[Stored dataset items]
● ● ●

#[export] Instance Execution_codec : Codec Execution_json (dec_Execution true) (MkBenchExecution empty_string) Execution_valid eq.
Proof. codec_struct. by destruct a. Qed.
#[export] Instance Sampling_codec : Codec Sampling_json (dec_Sampling true) (MkSampling 0 0) Sampling_valid eq.
Proof. codec_struct. by destruct a. Qed.
#[export] Instance Sample_codec : Codec Sample_json (dec_Sample true) zero_Sample Sample_valid eq.
Proof. codec_struct. by destruct a. Qed.
#[export] Instance Timing_codec : Codec Timing_json (dec_Timing true) (er_Timing zero_EngineResult) Timing_valid eq.
Proof. codec_struct. by destruct a. Qed.
#[export] Instance Correctness_codec : Codec Correctness_json (dec_Correctness true) (er_Correctness zero_EngineResult) Correctness_valid eq.
Proof. codec_struct. by destruct a. Qed.
#[export] Instance EngineBuild_codec : Codec EngineBuild_json (dec_EngineBuild true) (er_EngineBuild zero_EngineResult) EngineBuild_valid eq.
Proof. codec_struct. by destruct a. Qed.
#[export] Instance ProfileSample_codec : Codec ProfileSample_json (dec_ProfileSample true) zero_ProfileSample ProfileSample_valid eq.
Proof. codec_struct. by destruct a. Qed.
#[export] Instance ProfileTiming_codec : Codec ProfileTiming_json (dec_ProfileTiming true) (pr_Timing zero_ProfileEngineResult) ProfileTiming_valid eq.
Proof. codec_struct. by destruct a. Qed.
#[export] Instance Statistics_codec : Codec Statistics_json (dec_Statistics true) zero_Statistics Statistics_valid eq.
Proof. codec_struct. by destruct a. Qed.
#[export] Instance Summary_codec : Codec Summary_json (dec_Summary true) zero_Summary Summary_valid eq.
Proof. codec_struct. by destruct a. Qed.
#[export] Instance Artifact_codec : Codec Artifact_json (dec_Artifact true) (cp_EngineArtifact zero_Capture) Artifact_valid eq.
Proof. codec_struct. by destruct a. Qed.
#[export] Instance SuiteIdentity_codec : Codec SuiteIdentity_json (dec_SuiteIdentity true) zero_SuiteIdentity SuiteIdentity_valid eq.
Proof. codec_struct. by destruct a. Qed.
#[export] Instance WorkloadIdentity_codec : Codec WorkloadIdentity_json (dec_WorkloadIdentity true) (xp_Workload zero_Experiment) WorkloadIdentity_valid eq.
Proof. codec_struct. by destruct a. Qed.
#[export] Instance ProfileSummary_codec : Codec ProfileSummary_json (dec_ProfileSummary true) zero_ProfileSummary ProfileSummary_valid eq.
Proof. codec_struct. by destruct a. Qed.
#[export] Instance ProfileWorkloadIdentity_codec : Codec ProfileWorkloadIdentity_json (dec_ProfileWorkloadIdentity true) (px_Workload zero_ProfileExperiment) ProfileWorkloadIdentity_valid eq.
Proof. codec_struct. by destruct a. Qed.
#[export] Instance StageSharesBPS_codec : Codec StageSharesBPS_json (dec_StageSharesBPS true) (pa_StageShareBPS zero_Analysis) StageSharesBPS_valid eq.
Proof. codec_struct. by destruct a. Qed.
#[export] Instance ScenarioProfileAnalysis_codec : Codec ScenarioProfileAnalysis_json (dec_ScenarioProfileAnalysis true) zero_Analysis ScenarioProfileAnalysis_valid eq.
Proof. codec_struct. by destruct a. Qed.
#[export] Instance Info_codec : Codec Info_json (dec_Info true) zero_Info Info_valid eq.
Proof. codec_struct. by destruct a. Qed.

#[export] Instance ToolResult_codec : Codec ToolResult_json (dec_ToolResult true) zero_ToolResult ToolResult_valid eq.
Proof.
  codec_struct. by destruct a. 
Qed.

#[export] Instance Report_codec : Codec Report_json (dec_Report true) zero_Report Report_valid eq.
Proof. codec_struct. by destruct a. Qed.

(** ** Documents of the same meaning

    A raw result may come back in another spelling: two values are equivalent
    when they differ in that at most. *)

Definition lifted {A B} (get : A -> B) (set : A -> B -> A) (R : B -> B -> Prop) (a b : A) : Prop :=
  exists x, R x (get b) /\ a = set b x.

Lemma lifted_equivalence {A B} (get : A -> B) (set : A -> B -> A) (R : B -> B -> Prop) :
  (forall a, set a (get a) = a) -> (forall a x, get (set a x) = x) -> (forall a x y, set (set a x) y = set a y) ->
  Equivalence R -> Equivalence (lifted get set R).
Proof.
  intros H1 H2 H3 HR. split.
  - intros a. exists (get a). by rewrite H1.
  - intros a b (x & Hx & ->). exists (get b). by rewrite H2, H3, H1.
  - intros a b c (x & Hx & ->) (y & Hy & ->). exists x. rewrite H2 in Hx. rewrite H3. split; [by transitivity y|done].
Qed.

Definition with_er_Result (v : EngineResult) (x : bytes) : EngineResult :=
  MkEngineResult (er_SchemaVersion v) (er_ExperimentID v) (er_ScenarioName v) (er_WorkloadName v)
    (er_Execution v) (er_Sampling v) (er_Timing v) (er_Correctness v) (er_EngineBuild v) (er_Samples v) x.
#[export] Instance EngineResult_equiv : Equiv EngineResult := lifted er_Result with_er_Result same_raw.
#[export] Instance EngineResult_equivalence : Equivalence (≡@{EngineResult}).
Proof. apply lifted_equivalence; [by intros []|done|done|apply _]. Qed.
#[export] Instance EngineResult_codec : Codec EngineResult_json (dec_EngineResult true) zero_EngineResult EngineResult_valid (≡).
Proof. codec_struct. eexists. split; [eassumption|reflexivity]. Qed.

Definition with_pr_Result (v : ProfileEngineResult) (x : bytes) : ProfileEngineResult :=
  MkProfileEngineResult (pr_SchemaVersion v) (pr_ExperimentID v) (pr_ScenarioName v) (pr_WorkloadName v)
    (pr_Execution v) (pr_Sampling v) (pr_Timing v) (pr_Correctness v) (pr_EngineBuild v) (pr_Samples v) x.
#[export] Instance ProfileEngineResult_equiv : Equiv ProfileEngineResult := lifted pr_Result with_pr_Result same_raw.
#[export] Instance ProfileEngineResult_equivalence : Equivalence (≡@{ProfileEngineResult}).
Proof. apply lifted_equivalence; [by intros []|done|done|apply _]. Qed.
#[export] Instance ProfileEngineResult_codec : Codec ProfileEngineResult_json (dec_ProfileEngineResult true) zero_ProfileEngineResult ProfileEngineResult_valid (≡).
Proof. codec_struct. eexists. split; [eassumption|reflexivity]. Qed.

Definition with_xp_EngineResult (v : Experiment) (x : EngineResult) : Experiment :=
  MkExperiment (xp_ScenarioName v) (xp_Workload v) (xp_OrchestrationTotalNS v) x (xp_Summary v).
#[export] Instance Experiment_equiv : Equiv Experiment := lifted xp_EngineResult with_xp_EngineResult (≡).
#[export] Instance Experiment_equivalence : Equivalence (≡@{Experiment}).
Proof. apply lifted_equivalence; [by intros []|done|done|apply _]. Qed.
#[export] Instance Experiment_codec : Codec Experiment_json (dec_Experiment true) zero_Experiment Experiment_valid (≡).
Proof. codec_struct. eexists. split; [eassumption|reflexivity]. Qed.

Definition with_ba_EngineResult (v : BaselineEvidence) (x : EngineResult) : BaselineEvidence :=
  MkBaselineEvidence (ba_OrchestrationTotalNS v) x (ba_Summary v).
#[export] Instance BaselineEvidence_equiv : Equiv BaselineEvidence := lifted ba_EngineResult with_ba_EngineResult (≡).
#[export] Instance BaselineEvidence_equivalence : Equivalence (≡@{BaselineEvidence}).
Proof. apply lifted_equivalence; [by intros []|done|done|apply _]. Qed.
#[export] Instance BaselineEvidence_codec : Codec BaselineEvidence_json (dec_BaselineEvidence true) (px_Baseline zero_ProfileExperiment) BaselineEvidence_valid (≡).
Proof. codec_struct. eexists. split; [eassumption|reflexivity]. Qed.

Definition with_sp_EngineResult (v : StageProfileEvidence) (x : ProfileEngineResult) : StageProfileEvidence :=
  MkStageProfileEvidence (sp_OrchestrationTotalNS v) x (sp_Summary v).
#[export] Instance StageProfileEvidence_equiv : Equiv StageProfileEvidence := lifted sp_EngineResult with_sp_EngineResult (≡).
#[export] Instance StageProfileEvidence_equivalence : Equivalence (≡@{StageProfileEvidence}).
Proof. apply lifted_equivalence; [by intros []|done|done|apply _]. Qed.
#[export] Instance StageProfileEvidence_codec : Codec StageProfileEvidence_json (dec_StageProfileEvidence true) (px_StageProfile zero_ProfileExperiment) StageProfileEvidence_valid (≡).
Proof. codec_struct. eexists. split; [eassumption|reflexivity]. Qed.

Definition with_runs (x : ProfileExperiment) (runs : BaselineEvidence * StageProfileEvidence) : ProfileExperiment :=
  MkProfileExperiment (px_ScenarioName x) (px_Workload x) runs.1 runs.2 (px_Analysis x).
#[export] Instance ProfileExperiment_equiv : Equiv ProfileExperiment :=
  lifted (fun x => (px_Baseline x, px_StageProfile x)) with_runs (≡).
#[export] Instance ProfileExperiment_equivalence : Equivalence (≡@{ProfileExperiment}).
Proof. apply lifted_equivalence; [by intros []|by intros [] []|done|apply _]. Qed.
#[export] Instance ProfileExperiment_codec :
  Codec ProfileExperiment_json (dec_ProfileExperiment true) zero_ProfileExperiment ProfileExperiment_valid (≡).
Proof. codec_struct. eexists (_, _). split; [split; eassumption|reflexivity]. Qed.

Definition with_cp_Experiments (v : Capture) (x : list Experiment) : Capture :=
  MkCapture (cp_SchemaVersion v) (cp_StartedAt v) (cp_CompletedAt v) (cp_Suite v) (cp_Controller v)
    (cp_Environment v) (cp_EngineArtifact v) x.
#[export] Instance Capture_equiv : Equiv Capture := lifted cp_Experiments with_cp_Experiments (≡).
#[export] Instance Capture_equivalence : Equivalence (≡@{Capture}).
Proof. apply lifted_equivalence; [by intros []|done|done|apply _]. Qed.
#[export] Instance Capture_codec : Codec Capture_json (dec_Capture true) zero_Capture Capture_valid (≡).
Proof. codec_struct. eexists. split; [apply list_equiv_Forall2; eassumption|reflexivity]. Qed.

Definition with_rt_Experiments (v : ScalarProfileReport) (x : list ProfileExperiment) : ScalarProfileReport :=
  MkScalarProfileReport (rt_SchemaVersion v) (rt_StartedAt v) (rt_CompletedAt v) (rt_Suite v)
    (rt_Controller v) (rt_Environment v) (rt_EngineArtifact v) x.
#[export] Instance ScalarProfileReport_equiv : Equiv ScalarProfileReport := lifted rt_Experiments with_rt_Experiments (≡).
#[export] Instance ScalarProfileReport_equivalence : Equivalence (≡@{ScalarProfileReport}).
Proof. apply lifted_equivalence; [by intros []|done|done|apply _]. Qed.
#[export] Instance ScalarProfileReport_codec : Codec ScalarProfileReport_json (dec_ScalarProfileReport true) zero_ScalarProfileReport ScalarProfileReport_valid (≡).
Proof. codec_struct. eexists. split; [apply list_equiv_Forall2; eassumption|reflexivity]. Qed.

(** ** Whole documents *)

(** What [json.MarshalIndent] writes of a valid value, with a line feed, is
    decoded strictly into an equivalent value. *)
Lemma codec_document {A} (encode : A -> jtree) (d : bool -> dec A) zero valid same a text :
  Codec encode (d true) zero valid same -> valid a -> MarshalIndent (encode a) = Some text ->
  exists a', Decode (text ++ [LF]) d zero true = Ok a' /\ same a' a.
Proof.
  intros C Ha H. apply MarshalIndent_reads in H as (_ & Hu & j & Hv & Hn & Hs & Hk); [|by apply codec_tree].
  destruct (codec_reads a j Ha Hs) as (a' & Hd & Hsame). exists a'. split; [|done]. apply Decode_Ok.
  split; [apply utf8_valid_spec, utf8_app; [by apply utf8_valid_spec|by apply utf8_ascii; repeat constructor]|].
  exists j. split; [|done]. apply parse_json_grammar. split; [|done]. by exists [], text, [LF].
Qed.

● ● ●

* **Aim of the task**
All lines above from the one holding "#[export] Instance Artifact_codec" to the one holding "exists x, R x (get b) /\ a = set b x.", inclusive, are to be copied exactly; no other line is wanted.

* **Solution for this problem**
#[export] Instance Artifact_codec : Codec Artifact_json (dec_Artifact true) (cp_EngineArtifact zero_Capture) Artifact_valid eq.
Proof. codec_struct. by destruct a. Qed.
#[export] Instance SuiteIdentity_codec : Codec SuiteIdentity_json (dec_SuiteIdentity true) zero_SuiteIdentity SuiteIdentity_valid eq.
Proof. codec_struct. by destruct a. Qed.
#[export] Instance WorkloadIdentity_codec : Codec WorkloadIdentity_json (dec_WorkloadIdentity true) (xp_Workload zero_Experiment) WorkloadIdentity_valid eq.
Proof. codec_struct. by destruct a. Qed.
#[export] Instance ProfileSummary_codec : Codec ProfileSummary_json (dec_ProfileSummary true) zero_ProfileSummary ProfileSummary_valid eq.
Proof. codec_struct. by destruct a. Qed.
#[export] Instance ProfileWorkloadIdentity_codec : Codec ProfileWorkloadIdentity_json (dec_ProfileWorkloadIdentity true) (px_Workload zero_ProfileExperiment) ProfileWorkloadIdentity_valid eq.
Proof. codec_struct. by destruct a. Qed.
#[export] Instance StageSharesBPS_codec : Codec StageSharesBPS_json (dec_StageSharesBPS true) (pa_StageShareBPS zero_Analysis) StageSharesBPS_valid eq.
Proof. codec_struct. by destruct a. Qed.
#[export] Instance ScenarioProfileAnalysis_codec : Codec ScenarioProfileAnalysis_json (dec_ScenarioProfileAnalysis true) zero_Analysis ScenarioProfileAnalysis_valid eq.
Proof. codec_struct. by destruct a. Qed.
#[export] Instance Info_codec : Codec Info_json (dec_Info true) zero_Info Info_valid eq.
Proof. codec_struct. by destruct a. Qed.

#[export] Instance ToolResult_codec : Codec ToolResult_json (dec_ToolResult true) zero_ToolResult ToolResult_valid eq.
Proof.
  codec_struct. by destruct a. 
Qed.

#[export] Instance Report_codec : Codec Report_json (dec_Report true) zero_Report Report_valid eq.
Proof. codec_struct. by destruct a. Qed.

(** ** Documents of the same meaning

    A raw result may come back in another spelling: two values are equivalent
    when they differ in that at most. *)

Definition lifted {A B} (get : A -> B) (set : A -> B -> A) (R : B -> B -> Prop) (a b : A) : Prop :=
  exists x, R x (get b) /\ a = set b x.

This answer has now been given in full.